--- TASK DESCRIPTION ---
For this exercise, please find the lines in the entries that include the word "Hroots" and copy them.

Dataset excerpts

(** C15: Parallel mapping does not depend on scheduling: under every interleaving
    of the workers a result that is returned is the list of the results in item
    order; no worker waits for another, so every interleaving takes at most
    [2 * (items + workers)] actions and can be completed; and the shared counter
    does not overflow. [isize::MAX] bounds the length of a vector. *)
Theorem map_ordered_deterministic {T R} (operation : T → R) items workers :
  (len items ≤ 9223372036854775807)%N →
  (∀ schedule results, map_ordered operation items workers schedule = Some results → results = map operation items) ∧
  ∀ schedule pool, run_schedule operation items (spawn (clamp_workers items workers)) schedule = Some pool →
    (N.of_nat (length schedule) ≤ 2 * (len items + clamp_workers items workers))%N ∧ (pool_next pool ≤ len items + clamp_workers items workers)%N ∧
    ∃ rest, map_ordered operation items workers (schedule ++ rest) = Some (map operation items).
Proof.
  intros Hitems. set (n := clamp_workers items workers).
  assert (Hn : (1 ≤ n ∧ n ≤ N.max (len items) 1)%N) by (unfold n, clamp_workers; lia).
  assert (Hlen : len (pool_workers (@spawn T R n)) = n) by (unfold len; simpl; rewrite repeat_length; lia).
  assert (Hsize : (len items + len (pool_workers (@spawn T R n)) ≤ usize_max)%N) by (rewrite Hlen; unfold usize_max; lia).
  pose proof (@spawn_ok T R operation items n) as Hok. split.
  - intros schedule results. unfold map_ordered. fold n. destruct (n =? 1)%N; [by intros [= <-]|].
    intros (pool & Hrun & Hj)%bind_Some. destruct (joined pool) eqn:Ej; [|done]. injection Hj as <-.
    destruct (run_schedule_ok _ _ _ _ _ Hsize Hok Hrun) as (Hok' & Hl & _). apply gathered; [done..|]. unfold len in Hlen. lia.
  - intros schedule pool Hrun. destruct (run_schedule_ok _ _ _ _ _ Hsize Hok Hrun) as (Hok' & Hl & Hm). unfold len in Hlen.
    assert (Hwork : work_left items (@spawn T R n) = (2 * (length items + N.to_nat n))%nat).
    { unfold work_left. simpl. rewrite repeat_length. unfold holding_count.
      enough (Hz : ∀ k, concat (map held (repeat (@Build_Worker T R Taking []) k)) = []) by (rewrite Hz; simpl; lia).
      induction k as [|k IH]; [done|exact IH]. }
    split; [unfold len; lia|]. split.
    { pose proof (pl_next _ _ _ Hok') as Hp. pose proof (stopped_count_le (pool_workers pool)). lia. }
    unfold map_ordered. fold n. destruct (n =? 1)%N; [by exists []|].
    assert (Hsize' : (len items + len (pool_workers pool) ≤ usize_max)%N) by (unfold len in *; by rewrite Hl).
    destruct (run_to_join _ _ _ Hsize' Hok') as (rest & pool' & Hrest & Hj). exists rest.
    rewrite run_schedule_app, Hrun. simpl. rewrite Hrest. simpl. rewrite Hj. f_equal.
    destruct (run_schedule_ok _ _ _ _ _ Hsize' Hok' Hrest) as (Hok2 & Hl2 & _). apply gathered; [done..|]. lia.
Qed.
(** A prompt with guidance is answered once per key until the delivery expires. *)
Lemma route_cases disk log now request prompt guidance :
  recorded disk log now → get_str (rr_event request) "prompt" = Some prompt →
  guidance_for (classify_prompt prompt) (rr_codegraph_enabled request) = Some guidance →
  let key := dedup_key request (session_of request) in
  (∃ d, d ∈ log ∧ delivery_path d = dedup_state_path request ∧ delivery_key d = key ∧ (now < dl_expires d)%N) ∧
    route disk (Some now) request = Ok (silent (classify_prompt prompt) true, disk) ∨
  (¬ ∃ d, d ∈ log ∧ delivery_path d = dedup_state_path request ∧ delivery_key d = key ∧ (now < dl_expires d)%N) ∧
    ∃ state, load_state disk (dedup_state_path request) = Ok state ∧
    route disk (Some now) request =
      Ok ({| rs_intent := classify_prompt prompt; rs_guidance := Some guidance; rs_deduplicated := false |},
          write_state disk (dedup_state_path request)
            (<[key := u64_saturating_add now (rr_ttl_seconds request)]> (filter (λ entry : string * N, (now < entry.2)%N) state))).
Proof.
  intros Hrec Hp Hg key. destruct (Hrec (dedup_state_path request)) as (state & Hl & Hs).
  specialize (Hs key now ltac:(lia)). rewrite <-live_filter in Hs.
  unfold route. rewrite Hp. simpl. rewrite Hg. simpl. rewrite Hl. simpl. fold key.
  destruct (contains_key (filter (λ entry : string * N, (now < entry.2)%N) state) key) eqn:E.
  - left. split; [by apply Hs|done].
  - right. split; [by rewrite <-Hs|]. exists state. split; reflexivity.
Qed.

Lemma route_without disk now request :
  (∀ prompt, get_str (rr_event request) "prompt" = Some prompt → guidance_for (classify_prompt prompt) (rr_codegraph_enabled request) = None) →
  disk_after disk now request = disk ∧ delivered disk now request = [].
Proof.
  intros Hno. unfold disk_after, delivered, route. destruct (get_str _ _) as [prompt|]; simpl; [|done].
  by rewrite (Hno _ eq_refl).
Qed.

Lemma load_written disk path state other :
  load_state (write_state disk path state) other = if decide (path = other) then Ok state else load_state disk other.
Proof using Hcodec.
  unfold load_state, write_state. destruct (decide (path = other)) as [->|Hne].
  - by rewrite lookup_insert_eq, Hcodec.
  - by rewrite lookup_insert_ne.
Qed.

Lemma recorded_delivery disk log now request state :
  recorded disk log now → load_state disk (dedup_state_path request) = Ok state →
  let key := dedup_key request (session_of request) in
  let expires := u64_saturating_add now (rr_ttl_seconds request) in
  (¬ ∃ d, d ∈ log ∧ delivery_path d = dedup_state_path request ∧ delivery_key d = key ∧ (now < dl_expires d)%N) →
  recorded (write_state disk (dedup_state_path request) (<[key := expires]> (filter (λ entry : string * N, (now < entry.2)%N) state)))
    (log ++ [{| dl_host := rr_host request; dl_root := rr_root request; dl_session := session_of request; dl_expires := expires |}]) now.
Proof using Hcodec.
  intros Hrec Hl key expires Hnone path. set (d' := {| dl_host := _; dl_root := _; dl_session := _; dl_expires := _ |}).
  assert (Hd' : delivery_path d' = dedup_state_path request ∧ delivery_key d' = key) by done. destruct Hd' as [Hpath Hkey].
  assert (Hlog : ∀ k t, (∃ d, d ∈ log ++ [d'] ∧ delivery_path d = path ∧ delivery_key d = k ∧ (t < dl_expires d)%N) ↔
    (∃ d, d ∈ log ∧ delivery_path d = path ∧ delivery_key d = k ∧ (t < dl_expires d)%N) ∨
    dedup_state_path request = path ∧ key = k ∧ (t < expires)%N).
  { intros k t. split.
    - intros (d & [Hd|Hd]%elem_of_app & Hrest); [left; by exists d|]. apply list_elem_of_singleton in Hd as ->. right. by rewrite <-Hpath, <-Hkey.
    - intros [(d & Hd & Hrest)|(H1' & H2' & H3')]; [exists d; set_solver|]. exists d'. split; [set_solver|]. by rewrite Hpath, Hkey. }
  destruct (Hrec path) as (state0 & Hl0 & Hs0). rewrite load_written.
  destruct (decide (dedup_state_path request = path)) as [<-|Hne].
  - rewrite Hl in Hl0. injection Hl0 as <-. eexists. split; [done|]. intros k t Ht. rewrite Hlog, <-(Hs0 k t Ht).
    rewrite lookup_insert. case_decide as Ek; subst.
    + split.
      * intros (e & [= <-] & Hlt). by right.
      * intros [Hlive|(_ & _ & Hlt)]; [|by exists expires]. exfalso. apply Hnone, Hs0; [lia|].
        destruct Hlive as (e & He & Hlt). exists e. split; [done|]. lia.
    + split.
      * intros (e & [He _]%map_lookup_filter_Some & Hlt). left. by exists e.
      * intros [(e & He & Hlt)|(_ & Hk & _)]; [|done]. exists e. split; [|done]. apply map_lookup_filter_Some. split; [done|]. simpl. lia.
  - exists state0. split; [done|]. intros k t Ht. rewrite Hlog, <-(Hs0 k t Ht). split; [by left|]. by intros [?|[? _]].
Qed.

Lemma recorded_step disk log now request :
  recorded disk log now → recorded (disk_after disk now request) (log ++ delivered disk now request) now.
Proof using Hcodec.
  intros Hrec.
  destruct (get_str (rr_event request) "prompt") as [prompt|] eqn:Hp.
  2:{ destruct (route_without disk now request) as [-> ->]; [by rewrite Hp|by rewrite app_nil_r]. }
  destruct (guidance_for (classify_prompt prompt) (rr_codegraph_enabled request)) as [guidance|] eqn:Hg.
  - destruct (route_cases _ _ _ _ _ _ Hrec Hp Hg) as [[_ Hr]|[Hnone (state & Hl & Hr)]]; unfold disk_after, delivered; rewrite Hr; cbn [silent].
    + by rewrite app_nil_r.
    + by apply recorded_delivery.
  - destruct (route_without disk now request) as [-> ->]; [|by rewrite app_nil_r].
    rewrite Hp. intros p [= <-]. exact Hg.
Qed.

Lemma recorded_prompts calls disk log start :
  clock_from start calls → recorded disk log start →
  recorded (prompts disk log calls).1 (prompts disk log calls).2 (last_time start calls).
Proof using Hcodec.
  revert disk log start. induction calls as [|[now request] calls IH]; intros disk log start Hclock Hrec; [done|].
  destruct Hclock as [Hle Hclock]. cbn [prompts last_time foldl]. apply IH; [done|].
  apply recorded_step. by eapply recorded_later.
Qed.

Lemma delivered_roots calls disk log :
  Forall (λ call, plain_root (rr_root call.2)) calls → Forall (λ d, plain_root (dl_root d)) log →
  Forall (λ d, plain_root (dl_root d)) (prompts disk log calls).2.
Proof.
  revert disk log. induction calls as [|[now request] calls IH]; intros disk log Hc Hl; [done|].
  apply Forall_cons in Hc as [Hr Hc]. cbn [prompts]. apply IH; [done|]. apply Forall_app. split; [done|].
  unfold delivered. destruct (route disk (Some now) request) as [[[? [?|] ?] ?]|]; repeat constructor. done.
Qed.
End history.

(** C17: Guidance is given at most once per host, repository and session within
    its time to live, and otherwise always: after any history of prompts under a
    clock that does not go back, a prompt whose intent has guidance is
    deduplicated exactly when an earlier prompt of the same host, repository and
    session was given guidance that has not expired. *)
Theorem guidance_once `{LowerCase, Blake3, DedupCodec} calls now request prompt guidance :
  digest_separates → codec_faithful →
  clock_from 0 calls → (last_time 0 calls ≤ now)%N →
  Forall (λ call, plain_root (rr_root call.2)) calls → plain_root (rr_root request) →
  get_str (rr_event request) "prompt" = Some prompt →
  guidance_for (classify_prompt prompt) (rr_codegraph_enabled request) = Some guidance →
  let '(disk, log) := prompts ∅ [] calls in
  let same d := dl_host d = rr_host request ∧ dl_root d = rr_root request ∧ dl_session d = session_of request in
  ((∃ d, d ∈ log ∧ same d ∧ (now < dl_expires d)%N) ∧
    route disk (Some now) request = Ok (silent (classify_prompt prompt) true, disk)) ∨
  ((∀ d, d ∈ log → same d → (dl_expires d ≤ now)%N) ∧
    ∃ disk', route disk (Some now) request =
      Ok ({| rs_intent := classify_prompt prompt; rs_guidance := Some guidance; rs_deduplicated := false |}, disk')).
Proof.
  intros Hsep Hcodec Hclock Hnow Hroots Hroot Hp Hg.
  pose proof (recorded_later _ _ _ _ Hnow (recorded_prompts Hcodec calls ∅ [] 0 Hclock recorded_start)) as Hrec.
  pose proof (delivered_roots calls ∅ [] Hroots ltac:(constructor)) as Hplain.
  destruct (prompts ∅ [] calls) as [disk log]. cbn [fst snd] in *. rewrite Forall_forall in Hplain.
  assert (Hsame : ∀ d, d ∈ log →
    dl_host d = rr_host request ∧ dl_root d = rr_root request ∧ dl_session d = session_of request ↔
    delivery_path d = dedup_state_path request ∧ delivery_key d = dedup_key request (session_of request)).
  { intros d Hd. split.
    - intros (E1 & E2 & E3). unfold delivery_path, delivery_key, dedup_state_path, dedup_key. simpl. rewrite E1, E2, E3. split; reflexivity.
    - intros [_ E]. apply dedup_key_inj in E; [done|done|by apply Hplain|done]. }
  destruct (route_cases _ _ _ _ _ _ Hrec Hp Hg) as [[(d & Hd & H1' & H2' & Hlt) Hr]|[Hnone (state & _ & Hr)]]; [left|right].
  - split; [|done]. exists d. split; [exact Hd|]. split; [apply Hsame; [exact Hd|]; split; [exact H1'|exact H2']|exact Hlt].
  - split; [|by eexists]. intros d Hd Hs. apply Hsame in Hs as [H1' H2']; [|done]. apply N.le_ngt. intros Hlt.
    apply Hnone. exists d. split; [exact Hd|]. split; [exact H1'|]. split; [exact H2'|exact Hlt].
Qed.

#[local] Transparent FEDERATED_SIGNALS LOCAL_SIGNALS classify_prompt guidance_for.
Lemma debug_vec_delimited {A} (debug : A → string) : delimited debug → item_like debug → delimited (debug_vec debug).
Proof.
  intros Hinj Hopen l k s t. unfold debug_vec. simpl. intros [= E]. rewrite <-!string_app_assoc in E.
  assert (Hitems : ∀ l k, join ", " (map debug l) +:+ "]" +:+ s = join ", " (map debug k) +:+ "]" +:+ t →
    (l = [] ↔ k = []) → l = k ∧ s = t).
  { clear E l k. induction l as [|a l IH]; intros k E Hk; [rewrite (proj1 Hk) by done; by rewrite (proj1 Hk) in E by done; injection E as ->|].
    destruct k as [|b k]; [by specialize (proj2 Hk eq_refl)|]. clear Hk.
    assert (Hsplit : ∀ x xs u, join ", " (map debug (x :: xs)) +:+ u =
      debug x +:+ (if xs is [] then "" else ", ") +:+ join ", " (map debug xs) +:+ u).
    { intros x [|y xs] u; [done|]. simpl map. rewrite join_first by done. by rewrite <-!string_app_assoc. }
    rewrite !Hsplit in E. apply Hinj in E as [-> E]. destruct l as [|x l], k as [|y k]; simpl in E; [by injection E as ->|done|done|].
    injection E as E. destruct (IH (y :: k)) as [-> ->]; done. }
  apply Hitems; [done|]. destruct l as [|a l], k as [|b k]; simpl in E; [done| | |done].
  - exfalso. destruct k; [eapply Hopen; symmetry; exact E|]. simpl in E. rewrite <-string_app_assoc in E. eapply Hopen. symmetry. exact E.
  - exfalso. destruct l; [eapply Hopen; exact E|]. simpl in E. rewrite <-string_app_assoc in E. eapply Hopen. exact E.
Qed.
Definition validate_repository (entry : string * RepositoryConfig) : result ManifestError unit :=
  let '(alias, repository) := entry in
  check? require_text ("repos." +:+ alias) alias in
  check? require_text ("repos." +:+ alias +:+ ".path") (rc_path repository) in
  check? match rc_openapi repository with
         | Some openapi => require_text ("repos." +:+ alias +:+ ".openapi") openapi
         | None => Ok tt
         end in
  check? try_each (λ item, require_fields (indexed_field alias "httpConsumers" item.1) (consumer_fields item.2))
           (items (rc_http_consumers repository)) in
  check? try_each (λ item, require_fields (indexed_field alias "integrationTests" item.1) (test_fields item.2))
           (items (rc_integration_tests repository)) in
  check? try_each (λ item, require_fields (indexed_field alias "implementations" item.1) (implementation_fields item.2))
           (items (rc_implementations repository)) in
  validate_repository_ignore_patterns alias repository.

Definition claim_authority (alias : string) (owners : gmap string string) (item : N * string)
    : result ManifestError (gmap string string) :=
  let '(index, authority) := item in
  let field := "repos." +:+ alias +:+ ".authorities[" +:+ pretty index +:+ "]" in
  check? require_text field authority in
  let? normalized := ok_or (normalize_authority authority) (InvalidAuthority field) in
  match owners !! normalized with
  | Some first =>
      if negb (String.eqb first alias) then Err (DuplicateAuthority normalized first alias)
      else Ok (<[normalized := alias]> owners)
  | None => Ok (<[normalized := alias]> owners)
  end.

Definition validate_authorities (repos : gmap string RepositoryConfig) : result ManifestError unit :=
  check? try_fold (λ owners entry, try_fold (claim_authority entry.1) owners (items (rc_authorities entry.2)))
           (∅ : gmap string string) (btree_entries repos) in
  Ok tt.

Definition root_field (index : N) : string := "allowedRoots[" +:+ pretty index +:+ "]".
(* ===== verification/ChangeSet.v ===== *)
(** * Change sets and the commit gate (changes.rs)

    What a change set holds, whether an analysed one is still current, which
    files a modelled commit would take, and which references, object ids and
    pathspecs are accepted. *)
From stdpp Require Import base gmap sets list strings.
From Stdlib Require Import Ascii.
From S2P Require Import Prelude RustOrd RustStr RustBytes Model.

(** ** Data *)
Inductive ChangeScope :=
| Scope_Unstaged | Scope_Staged | Scope_All
| Scope_Compare (reference : string)
| Scope_Commit (sha : string)
| Scope_Range (base head : string)
| Scope_PullRequest (provider : string) (number : N).

Inductive ChangeSourceLayer := Layer_Staged | Layer_Worktree | Layer_Untracked | Layer_Commit.

Inductive ChangedFileStatus := Status_Added | Status_Modified | Status_Deleted | Status_Renamed | Status_Copied | Status_Untracked.

Inductive ChangedLineKind := Line_Removed | Line_Added.

Record ChangedLine := { cl_kind : ChangedLineKind; cl_old_line : option N; cl_new_line : option N }.

Record ChangeHunk := { ch_old_start : N; ch_old_count : N; ch_new_start : N; ch_new_count : N; ch_lines : list ChangedLine }.

Record ChangedFile := {
  cf_status : ChangedFileStatus;
  cf_old_path : option NativePath;
  cf_new_path : option NativePath;
  cf_binary : bool;
  cf_hunks : list ChangeHunk;
  cf_source : ChangeSourceLayer;
}.

Notation AnalyzerVersions := (gmap string string).

Record ChangeSet := {
  cs_repo_id : RepoId;
  cs_checkout_id : CheckoutId;
  cs_worktree : NativePath;
  cs_git_common_dir : NativePath;
  cs_scope : ChangeScope;
  cs_checkout_head_ref : option string;
  cs_checkout_head_sha : string;
  cs_base_ref : option string;
  cs_head_ref : option string;
  cs_head_sha : string;
  cs_staged_hash : string;
  cs_worktree_hash : string;
  cs_exact_diff_fingerprint : string;
  cs_workspace_manifest_hash : string;
  cs_contract_registry_hash : string;
  cs_analyzer_versions : AnalyzerVersions;
  cs_files : list ChangedFile;
}.

Record ChangeRequest := {
  rq_repo_id : RepoId;
  rq_checkout_id : CheckoutId;
  rq_worktree : string;
  rq_scope : ChangeScope;
  rq_workspace_manifest_hash : string;
  rq_contract_registry_hash : string;
  rq_analyzer_versions : AnalyzerVersions;
}.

--- WORKED SOLUTION ---
  intros Hsep Hcodec Hclock Hnow Hroots Hroot Hp Hg.
  pose proof (delivered_roots calls ∅ [] Hroots ltac:(constructor)) as Hplain.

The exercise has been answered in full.